[Dataset items]
○ ○ ○ ○ ○

(** ** What a Chat provider never sees *)

Definition redact_content (c : ContentItem) : ContentItem :=
  match c with
  | InputImage _ _ => InputImage [] None
  | InputAudio _ => InputAudio []
  | InputText _ | OutputText _ => c
  end.
Definition redact_agent (c : AgentMessageInputContent) : AgentMessageInputContent :=
  match c with AgentEncryptedContent _ => AgentEncryptedContent [] | AgentInputText _ => c end.
Definition redact_output (c : FunctionCallOutputContentItem) : FunctionCallOutputContentItem :=
  match c with
  | OutInputImage _ _ => OutInputImage [] None
  | OutInputAudio _ => OutInputAudio []
  | OutEncryptedContent _ => OutEncryptedContent []
  | OutInputText _ => c
  end.
Definition redact_body (b : FunctionCallOutputBody) : FunctionCallOutputBody :=
  match b with
  | BodyText content => BodyText content
  | BodyContentItems items => BodyContentItems (map redact_output items)
  end.

(** Erases everything that is to stay on this side: item ids and turn metadata, reasoning,
    encrypted content, pictures and sound, shell actions and the items of tools a
    Chat provider does not run. *)
Definition redact (item : ResponseItem) : ResponseItem :=
  match item with
  | Message _ role content _ _ => Message None role (map redact_content content) None None
  | AgentMessage _ _ _ content _ => AgentMessage None [] [] (map redact_agent content) None
  | Reasoning _ _ _ _ _ => Reasoning None [] None None None
  | LocalShellCall _ call_id _ _ _ => LocalShellCall None call_id [] JNull None
  | FunctionCall _ name namespace arguments call_id _ =>
      FunctionCall None name namespace arguments call_id None
  | FunctionCallOutput _ call_id output _ =>
      FunctionCallOutput None call_id (mkPayload (redact_body (body output)) None) None
  | _ => Other
  end.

○ ○ ○ ○ ○

Emit verbatim the lines running from the one with "FunctionCallOutput None call_id" through the last line of the data, both endpoints inclusive.

Exercise response:
      FunctionCallOutput None call_id (mkPayload (redact_body (body output)) None) None
  | _ => Other
  end.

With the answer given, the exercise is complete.